Título: Da expulsão do Congresso ao poder
Autor: Clara Cavour
Fonte: Jornal do Brasil, 23/01/2006, Internacional, p. A8

Povos indígenas acompanharam emocionados o ritual de posse de Evo Morales, que pediu o perdão da dívida externa LA PAZ - Há exatos quatro anos, no dia 22 de janeiro, o presidente boliviano, Evo Morales, era expulso do Congresso. Ontem, no entanto, levava à presidência do país os povos indígenas. Em El Alto, cidade que irradiou mobilizações fundamentais para a conquista, Melissa Ramos Ayauiri, de 24 anos, nascida um ano depois da democratização boliviana, acordou cedo para a festa mais esperada desde as eleições de 18 de dezembro. Para a ocasião, trança com adereços aymaras, usados somente em comemorações.

No café da manhã, Melissa contou a emoção do dia anterior, quando Morales passou por um ritual indígena:

- Minhas mãos suavam, as lágrimas não paravam . Imagina como vai ser hoje. É bonito ser protagonista dessa história.

A aymara educadora participou das recentes manifestações que viveu sua cidade e fez campanha para o Movimento ao Socialismo (MAS). Mas, diferente de outras eleições em que trabalhou para partidos por dinheiro, no ano passado o fez consciente de que lutava por mudança:

- Nunca um partido e um candidato me mobilizaram tanto. Acho que o mesmo aconteceu com outras pessoas que antes não se preocupavam com política. Hoje você anda nas ruas e todo mundo sabe o que está acontecendo no governo.
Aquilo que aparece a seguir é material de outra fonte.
Definition set_liveness (tag : LivenessTag) (probed_at_ms : Z) (r : SessionRow) : SessionRow :=
  {| r_track_id := r_track_id r; r_provider := r_provider r; r_mode := r_mode r;
     r_contract := r_contract r; r_parent_session_id := r_parent_session_id r;
     r_requester_session_id := r_requester_session_id r; r_state := r_state r;
     r_mcp_token_hash := r_mcp_token_hash r; r_thread_id := r_thread_id r;
     r_agent_session_id := r_agent_session_id r; r_active_turn_id := r_active_turn_id r;
     r_terminal_run_id := r_terminal_run_id r; r_card_id := r_card_id r;
     r_handle_state_json := r_handle_state_json r; r_liveness := liveness_str tag;
     r_liveness_probed_at_ms := Some probed_at_ms; r_exit_code := r_exit_code r;
     r_exit_interpretation := r_exit_interpretation r; r_spawn_op_id := r_spawn_op_id r;
     r_last_activity_ms := r_last_activity_ms r;
     r_last_thread_status := r_last_thread_status r; r_created_at_ms := r_created_at_ms r;
     r_updated_at_ms := r_updated_at_ms r; r_completed_at_ms := r_completed_at_ms r;
     r_last_turn_completed_ms := r_last_turn_completed_ms r;
     r_provider_execution_json := r_provider_execution_json r |}.

Definition set_activity (last_activity_ms : Z) (status : str) (r : SessionRow) : SessionRow :=
  {| r_track_id := r_track_id r; r_provider := r_provider r; r_mode := r_mode r;
     r_contract := r_contract r; r_parent_session_id := r_parent_session_id r;
     r_requester_session_id := r_requester_session_id r; r_state := r_state r;
     r_mcp_token_hash := r_mcp_token_hash r; r_thread_id := r_thread_id r;
     r_agent_session_id := r_agent_session_id r; r_active_turn_id := r_active_turn_id r;
     r_terminal_run_id := r_terminal_run_id r; r_card_id := r_card_id r;
     r_handle_state_json := r_handle_state_json r; r_liveness := r_liveness r;
     r_liveness_probed_at_ms := r_liveness_probed_at_ms r; r_exit_code := r_exit_code r;
     r_exit_interpretation := r_exit_interpretation r; r_spawn_op_id := r_spawn_op_id r;
     r_last_activity_ms := Some last_activity_ms; r_last_thread_status := Some status;
     r_created_at_ms := r_created_at_ms r; r_updated_at_ms := r_updated_at_ms r;
     r_completed_at_ms := r_completed_at_ms r;
     r_last_turn_completed_ms := r_last_turn_completed_ms r;
     r_provider_execution_json := r_provider_execution_json r |}.
(* ===== verification/RoleGate.v ===== *)
(** * The role gate

    Models [crates/calm-truth/src/role_gate.rs]: the authorization decision run on
    every event write. Each numbered rule of [enforce_role] is a definition; the
    gate runs them in source order and stops at the first violation. A violation
    message that renders a value with [Debug] carries the value itself. *)

From stdpp Require Import prelude gmap strings.
From S2P Require Import Prelude Identity Events Caches.

Local Open Scope calm_scope.

(** What an out-of-scope message shows of the scope. *)
Inductive ScopeMismatch :=
| CardMismatch (scope : EventScope)
| TrackMismatch (home : TrackId) (scope : EventScope)
| AreaMismatch (home : AreaId) (scope : EventScope).

Inductive RoleViolation :=
| EmptyAiCardId
| SessionActorUnresolved (session : WorkerSessionId)
| SessionRowMissing (session : WorkerSessionId)
| SessionNotActive (session : WorkerSessionId)
| CardlessSessionDenied (session : WorkerSessionId)
| SessionResolutionError (session : WorkerSessionId)
| SessionPlannerRoleMismatch (session : WorkerSessionId) (card : CardId)
| NotPlannerForTrack (actor : str)
| NotPlannerForDispatch (actor : str)
| NotKernelForTaskDispatched (actor : str)
| NotKernelForTaskContextFrozen (actor : str)
| NotKernelForTaskContextAdvanced (actor : str)
| NotKernelForTaskGitDeliverySettled (actor : ActorId)
| InvalidAssistantInput
| NotKernelForTrackWakeRequested (actor : ActorId)
| NotKernelForTaskGateResult (actor : str)
| NotPlannerForAsk (actor : str)
| NotUserForAskAnswered (actor : str)
| NotPlannerForAskWithdrawn (actor : str)
| NotPlannerForTaskRegate (actor : str)
| NotSubmitterPluginForProposalSubmitted (actor payload_plugin : str)
| NotUserForProposalResolved (decision actor : str)
| NotSubmitterPluginForProposalWithdrawn (actor payload_plugin : str)
| WorkerOutOfScope (card : CardId) (scope : ScopeMismatch)
| AssistantOutOfScope (card : CardId) (scope : ScopeMismatch)
| UnknownCard (card : CardId)
| RoleLookupFailed (subject : str).

Abbreviation Gate := (result unit RoleViolation).

(** [format!("Name({id})")]. *)
Definition wrapped (name : string) (id : str) : str := lit name ++ lit "(" ++ id ++ lit ")".

(** ** (1) Identity guards *)

Definition guard_empty_card (actor : ActorId) : Gate :=
  match actor with
  | AiCodex c | AiClaude c | AiManagedCard c | AiPlanner c =>
      if is_empty c then Err EmptyAiCardId else Ok tt
  | _ => Ok tt
  end.

Definition guard_empty_session (actor : ActorId) : Gate :=
  match actor with
  | AiPlannerSession s | AiCodexSession s | AiClaudeSession s | AiManagedSession s =>
      if is_empty s then Err (SessionActorUnresolved s) else Ok tt
  | _ => Ok tt
  end.

Definition guard_managed_card (cache : CardRoleCache) (actor : ActorId) : Gate :=
  match actor with
  | AiManagedCard card =>
      if bool_decide (CardRoles.get cache card ≠ Some Assistant) then Err (UnknownCard card) else Ok tt
  | _ => Ok tt
  end.

(** ** (2) and (2.5): planner-only events *)

Definition is_track_updated (e : Event) : bool :=
  match e with TrackUpdated _ _ => true | _ => false end.

Definition rule_track_updated (cache : CardRoleCache) (actor : ActorId) (e : Event) : Gate :=
  if is_track_updated e then
    match actor with
    | User | Kernel | KernelDispatcher => Ok tt
    | Plugin _ => Ok tt
    | AiPlanner card_id =>
        if bool_decide (CardRoles.get cache card_id ≠ Some Planner)
        then Err (NotPlannerForTrack (wrapped "AiPlanner" card_id)) else Ok tt
    | AiCodex card_id => Err (NotPlannerForTrack (wrapped "AiCodex" card_id))
    | AiClaude card_id => Err (NotPlannerForTrack (wrapped "AiClaude" card_id))
    | AiManagedCard card_id => Err (NotPlannerForTrack (wrapped "AiManagedCard" card_id))
    | AiPlannerSession s | AiCodexSession s | AiClaudeSession s | AiManagedSession s =>
        Err (SessionActorUnresolved s)
    end
  else Ok tt.
(* ===== verification/DecisionGate.v ===== *)
(** * The decision gate: authority read in the write transaction

    Models [crates/calm-truth/src/decision_gate.rs]: the trait [WriteTx] of reads a
    write transaction offers, its SQLite implementation, the resolution of session
    actors through live rows, the hydration of throwaway caches from the
    transaction, and the principal's card authority. The trait is a class; the
    reads of one transaction are functions of its snapshot. [serde_json::from_str]
    stands as the argument [parse_json]. *)

From stdpp Require Import prelude gmap strings.
From S2P Require Import Prelude Identity Events Caches RoleGate SessionRow.

Local Open Scope calm_scope.

Class WriteTx (T : Type) := {
  read_track_root_session_id : T → TrackId → result (option WorkerSessionId) TruthError;
  read_worker_session : T → WorkerSessionId → result (option WorkerSession) TruthError;
  read_card_role : T → CardId → result (option CardRole) TruthError;
  read_card_track : T → CardId → result (option TrackId) TruthError;
  read_card_binding : T → CardId → result (option (str * Json * option str)) TruthError;
  read_track_area : T → TrackId → result (option AreaId) TruthError;
}.

(** ** Resolving session actors *)

Definition session_of (actor : ActorId) : option WorkerSessionId :=
  match actor with
  | AiPlannerSession s | AiCodexSession s | AiClaudeSession s | AiManagedSession s => Some s
  | _ => None
  end.

(** The card actor a session actor stands for, once its card is known. The last
    case is unreachable in the source: it is entered for session actors only. *)
Definition synthetic_actor (actor : ActorId) (session : WorkerSession) (session_id : WorkerSessionId)
    (card_id : CardId) (cache : CardRoleCache) : result ActorId RoleViolation :=
  match actor with
  | AiPlannerSession _ =>
      if bool_decide (CardRoles.get cache card_id ≠ Some Planner)
      then Err (SessionPlannerRoleMismatch session_id card_id) else Ok (AiPlanner card_id)
  | AiCodexSession _ => Ok (AiCodex card_id)
  | AiClaudeSession _ => Ok (AiClaude card_id)
  | AiManagedSession _ =>
      if bool_decide (ws_contract session ≠ Contract_Assistant)
      then Err (SessionActorUnresolved session_id) else Ok (AiManagedCard card_id)
  | other => Ok other
  end.

Definition is_managed_session (actor : ActorId) : bool :=
  match actor with AiManagedSession _ => true | _ => false end.

Section gate.
Context {T : Type} `{WriteTx T}.

Definition enforce_role_resolving_session (tx : T) (actor : ActorId) (e : Event) (scope : EventScope)
    (cache : CardRoleCache) (track_area_cache : TrackAreaCache) : Gate :=
  match session_of actor with
  | None => enforce_role actor e scope cache track_area_cache
  | Some session_id =>
      if is_empty session_id then Err (SessionRowMissing session_id)
      else
        match read_worker_session tx session_id with
        | Err _ => Err (SessionResolutionError session_id)
        | Ok None => Err (SessionRowMissing session_id)
        | Ok (Some session) =>
            if negb (is_active_authority (ws_state session)) then Err (SessionNotActive session_id)
            else if bool_decide (ws_contract session = Contract_Assistant)
                    && negb (is_managed_session actor)
            then Err (SessionActorUnresolved session_id)
            else
              match ws_card_id session with
              | None => Err (CardlessSessionDenied session_id)
              | Some card_id =>
                  let? synthetic := synthetic_actor actor session session_id card_id cache in
                  enforce_role synthetic e scope cache track_area_cache
              end
        end
  end.

(** ** Hydrating throwaway caches *)

Definition actor_card_id (actor : ActorId) : option CardId :=
  match actor with
  | AiCodex card | AiClaude card | AiManagedCard card | AiPlanner card => Some card
  | _ => None
  end.

(** The loop that collects the cards to look up: non-empty and once each. *)
Definition candidate_cards (ids : list CardId) : list CardId :=
  foldl (λ cards card,
           if is_empty card || bool_decide (card ∈ cards) then cards else cards ++ [card]) [] ids.

Fixpoint hydrate_cards (tx : T) (cards : list CardId) (tracks : list TrackId) (cache : CardRoleCache)
  : result (list TrackId * CardRoleCache) RoleViolation :=
  match cards with
  | [] => Ok (tracks, cache)
  | card :: rest =>
      match read_card_role tx card with
      | Err _ => Err (RoleLookupFailed (wrapped "cards.role" card))
      | Ok role =>
          match read_card_track tx card with
          | Err _ => Err (RoleLookupFailed (wrapped "cards.track_id" card))
          | Ok home_track =>
              match role, home_track with
              | Some role, Some home_track =>
                  let tracks :=
                    if bool_decide (home_track ∈ tracks) then tracks else tracks ++ [home_track] in
                  hydrate_cards tx rest tracks (CardRoles.insert cache card role home_track)
              | _, _ => hydrate_cards tx rest tracks cache
              end
          end
      end
  end.

Fixpoint hydrate_tracks (tx : T) (tracks : list TrackId) (areas : TrackAreaCache)
  : result TrackAreaCache RoleViolation :=
  match tracks with
  | [] => Ok areas
  | track :: rest =>
      match read_track_area tx track with
      | Err _ => Err (RoleLookupFailed (wrapped "tracks.area_id" track))
      | Ok (Some area) => hydrate_tracks tx rest (TrackAreas.insert areas track area)
      | Ok None => hydrate_tracks tx rest areas
      end
  end.

Definition hydrate_role_caches_from_tx (tx : T) (actor : ActorId) (scope : EventScope)
    (extra_card : option CardId) : result (CardRoleCache * TrackAreaCache) RoleViolation :=
  let cards := candidate_cards
    (option_list (actor_card_id actor) ++ option_list (scope_card_id scope) ++ option_list extra_card) in
  let? tc := hydrate_cards tx cards (option_list (scope_track_id scope)) CardRoles.new in
  let? areas := hydrate_tracks tx tc.1 TrackAreas.new in
  Ok (tc.2, areas).

(** The card of a session actor, as an extra key; errors are left to the gate. *)
Definition session_card (tx : T) (actor : ActorId) : option CardId :=
  match session_of actor with
  | Some session =>
      if is_empty session then None
      else
        match read_worker_session tx session with
        | Ok (Some row) => ws_card_id row
        | _ => None
        end
  | None => None
  end.

Definition enforce_role_resolving_session_from_tx (tx : T) (actor : ActorId) (e : Event)
    (scope : EventScope) : Gate :=
  let? caches := hydrate_role_caches_from_tx tx actor scope (session_card tx actor) in
  enforce_role_resolving_session tx actor e scope caches.1 caches.2.

(** ** The principal's card authority *)

Inductive GateDecision := Allow | Deny (message : str).

Definition into_result (d : GateDecision) : result unit TruthError :=
  match d with Allow => Ok tt | Deny message => Err (Forbidden message) end.

(** [Debug] of the two unit enums the messages show. *)
Definition state_debug (s : WorkerSessionState) : str :=
  match s with
  | Starting => lit "Starting" | Running => lit "Running" | Idle => lit "Idle"
  | TurnPending => lit "TurnPending" | Exited => lit "Exited" | Failed => lit "Failed"
  | Superseded => lit "Superseded"
  end.

Definition role_debug (r : CardRole) : str :=
  match r with
  | Worker => lit "Worker" | Planner => lit "Planner" | ReportCard => lit "ReportCard"
  | Assistant => lit "Assistant"
  end.

Definition decide_card_authority (principal : Principal) (tx : T) (track : TrackId)
    (expected_card : option CardId) (roles : list CardRole) : result GateDecision TruthError :=
  match principal with
  | Principal_Agent session_id _ _ =>
      let sess := lit "session " ++ session_id in
      let? row := read_worker_session tx session_id in
      match row with
      | None => Ok (Deny (sess ++ lit " has no session row"))
      | Some session =>
          if negb (is_active_authority (ws_state session)) then
            Ok (Deny (sess ++ lit " is no longer an active authority (state "
                      ++ state_debug (ws_state session) ++ lit ")"))
          else
            match ws_card_id session with
            | None => Ok (Deny (sess ++ lit " is not bound to a card"))
            | Some card_id =>
                if match expected_card with
                   | Some expected => bool_decide (expected ≠ card_id) | None => false end
                then Ok (Deny (sess ++ lit " card binding changed"))
                else
                  let? role := read_card_role tx card_id in
                  match role with
                  | None => Ok (Deny (sess ++ lit " is bound to unknown card " ++ card_id))
                  | Some role =>
                      if negb (bool_decide (role ∈ roles)) then
                        Ok (Deny (sess ++ lit " card " ++ card_id ++ lit " has role "
                                  ++ role_debug role ++ lit ", which may not record"))
                      else
                        let? card_track := read_card_track tx card_id in
                        match card_track with
                        | None => Ok (Deny (sess ++ lit " card " ++ card_id
                                            ++ lit " has no resolvable track"))
                        | Some card_track =>
                            if bool_decide (card_track ≠ track) then
                              Ok (Deny (sess ++ lit " card " ++ card_id ++ lit " lives on track "
                                        ++ card_track ++ lit ", not " ++ track))
                            else Ok Allow
                        end
                  end
            end
      end
  | _ => Ok (Deny (lit "principal is not an agent session"))
  end.

Definition decide_recorder (principal : Principal) (tx : T) (track : TrackId) :=
  decide_card_authority principal tx track None [Planner; Assistant].

Definition decide_planner (principal : Principal) (tx : T) (track : TrackId) :=
  decide_card_authority principal tx track None [Planner].

Definition decide_card_write (principal : Principal) (tx : T) (track : TrackId) (card : CardId)
    (role : CardRole) :=
  decide_card_authority principal tx track (Some card) [role].

Definition recorder_grant (principal : Principal) (tx : T) (track : TrackId) : result bool TruthError :=
  let? d := decide_recorder principal tx track in
  Ok (match d with Allow => true | Deny _ => false end).
End gate.

(** ** The SQLite transaction *)

Record CardRow := mkCardRow {
  row_role : str;
  row_track_id : str;
  row_kind : str;
  row_payload : str;
  row_session_id : option str;
}.

Record TrackRow := mkTrackRow { row_area_id : str; row_root_session_id : option str }.

(** The rows a transaction sees. *)
Record Database := mkDatabase {
  db_cards : gmap str CardRow;
  db_tracks : gmap str TrackRow;
  db_sessions : Sessions;
}.

Definition PLANNER_PROVIDER_PAYLOAD_KEY : str := lit "planner_provider".
Definition ASSISTANT_PROVIDER_PAYLOAD_KEY : str := lit "assistant_provider".

Section sqlite.
Context (parse_json : str → option Json).

Definition sqlite_read_card_role (db : Database) (card : CardId) : result (option CardRole) TruthError :=
  match db_cards db !! card with
  | None => Ok None
  | Some row =>
      match card_role_try_from (row_role row) with
      | Ok role => Ok (Some role)
      | Err e => Err (Internal (lit "cards.role decode: " ++ e))
      end
  end.

Definition sqlite_read_card_track (db : Database) (card : CardId) : result (option TrackId) TruthError :=
  Ok (row_track_id <$> db_cards db !! card).

Definition sqlite_read_card_binding (db : Database) (card : CardId)
  : result (option (str * Json * option str)) TruthError :=
  match db_cards db !! card with
  | None => Ok None
  | Some row =>
      match parse_json (row_payload row) with
      | Some payload => Ok (Some (row_kind row, payload, row_session_id row))
      | None => Err SerdeJson
      end
  end.

Definition sqlite_read_track_area (db : Database) (track : TrackId) : result (option AreaId) TruthError :=
  Ok (row_area_id <$> db_tracks db !! track).

Definition sqlite_read_track_root_session_id (db : Database) (track : TrackId)
  : result (option WorkerSessionId) TruthError :=
  Ok (db_tracks db !! track ≫= row_root_session_id).

(** The payload key that declares the provider of a role's contract: the outer
    option is whether role and contract agree at all. *)
Definition provider_key (role : option CardRole) (contract : WorkerContract) (payload : Json)
  : option (option str) :=
  match role, contract with
  | Some Planner, Contract_Planner => Some (Some PLANNER_PROVIDER_PAYLOAD_KEY)
  | Some Assistant, Contract_Assistant =>
      if bool_decide (json_get payload (lit "harness_profile") ≫= json_as_str = Some (lit "assistant"))
      then Some (Some ASSISTANT_PROVIDER_PAYLOAD_KEY) else None
  | Some Worker, (Executor | Validator) => Some None
  | _, _ => None
  end.

(** Whether the session is the one the payload's provider declares. *)
Definition provider_matches (session : WorkerSession) (kind : str) (payload : Json) (key : str) : bool :=
  let provider := json_get payload key ≫= provider_of_json in
  negb (bool_decide (kind ≠ lit "codex")
        || bool_decide (ws_mode session ≠ Resumable)
        || bool_decide (ws_provider session = Kind_Terminal)
        || bool_decide (kind_of_provider <$> provider ≠ Some (ws_provider session))).

Definition sqlite_read_worker_session (db : Database) (id : WorkerSessionId)
  : result (option WorkerSession) TruthError :=
  let? row := session_get_tx parse_json (db_sessions db) id in
  match row with
  | None => Ok None
  | Some session =>
      if negb (is_active_authority (ws_state session)) then Ok (Some session)
      else
        match ws_card_id session with
        | None => Ok None
        | Some card =>
            let? binding := sqlite_read_card_binding db card in
            match binding with
            | None => Ok None
            | Some (kind, payload, current) =>
                if bool_decide (current ≠ Some id) then Ok None
                else
                  let? card_track := sqlite_read_card_track db card in
                  if bool_decide (card_track ≠ Some (ws_track_id session)) then Ok None
                  else
                    let? role := sqlite_read_card_role db card in
                    match provider_key role (ws_contract session) payload with
                    | None => Ok None
                    | Some None => Ok (Some session)
                    | Some (Some key) =>
                        if provider_matches session kind payload key then Ok (Some session)
                        else Ok None
                    end
            end
        end
  end.

#[export] Instance sqlite_WriteTx : WriteTx Database := {|
  read_track_root_session_id := sqlite_read_track_root_session_id;
  read_worker_session := sqlite_read_worker_session;
  read_card_role := sqlite_read_card_role;
  read_card_track := sqlite_read_card_track;
  read_card_binding := sqlite_read_card_binding;
  read_track_area := sqlite_read_track_area;
|}.
End sqlite.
Há sindicatos de tudo, até de ''chaqueleros'' (pessoas que oferecem serviços telefônicos nas ruas) e ''bicicleteros'' (responsáveis pelo transporte alternativo de El Alto) - diz, lembrando que escreveu e-mails a muitos amigos para convencê-los da importância da eleição de Morales e usou materiais que tinha em casa para fazer propaganda do candidato.

A televisão está ligada, sintonizada na chegada de chefes de Estado estrangeiros ao país, quando Melissa lamenta a ausência do presidente cubano:

- Fidel não chegou, mas continuo esperando.

Numa van a caminho da Praça Murillo, onde Morales faria, em algumas horas, o juramento que o conduziria ao Palácio Quemado, sua irmã, Milenka, de 27 anos, conta que o líder aymara não foi ao lugar onde vivem, apesar de ter visitado todos os estados bolivianos durante a campanha eleitoral.

Ao chegar no local lotado, a reação inicial é um suspiro emocionado. Na descrição de Milenka, muitas imagens nunca vistas:

- Olha essas quechuas com a estrangeira branca. Está acontecendo uma mistura aqui. Antes essa reunião não era sincera, as diferentes não se juntavam - comemora, ressaltando que há 50 anos os indígenas não podiam entrar nas principais praças da capital boliviana, referência que faria também Morales, na posse.

- Hoje não há desrespeito, nem a brancos nem aos indígenas - acrescenta.

Mas as lágrimas só vêm mesmo quando a sessão do Congresso para a posse de Morales e o vice, Álvaro Garcia Linera, começa. Do lado de fora do prédio oficial, a multidão acompanha a solenidade por telões e alto-falantes.

Morales aparece de terno, mas para a satisfação das irmãs, sem gravata:

- Ufa. Pensei que estivese de gravata - relaxa, depois que uma imagem no telão deu a entender que o presidente vestia o traje oficial dos mandatários.

O discurso de Morales foi marcado por indiretas a seus antecessores e provocações aos deputados da oposição. Palavras que descontraíram a posse, mesmo que em questão estivessem a corrupção de governos anteriores, os salários dos parlamentares ou os muitos hectares de terras de alguns presentes à cerimônia, que ouviram a determinação do novo presidente em relacao à reforma agrária. O presidente aproveitou ainda para pedir perdão total da dívida externa do país:

- Pedimos com todo o respeito que esta dívida que já fez tanto mal ao nosso país seja perdoada. Felizmente, alguns países, alguns governos e algumas instituições já demonstraram que vão perdoar. Em nome do povo boliviano, muito obrigado por este perdão, que deve continuar acontecendo até atingir toda a dívida externa.

Novamente citando o herói indígena Tupak Katari e o guerrilheiro Che Guevara, entre tantos ''que morreram pela América Latina'', Morales empolgou a multidão com um longo texto.

- É que estou contaminado por Chávez e Fidel - brincou.

Ao ver o novo presidente sair do Congresso, Melissa vibrou:

- Precisamos dele por 10 anos. Jallalla Evo! - comemorou, em aymara, pedindo que a esperança se concretize.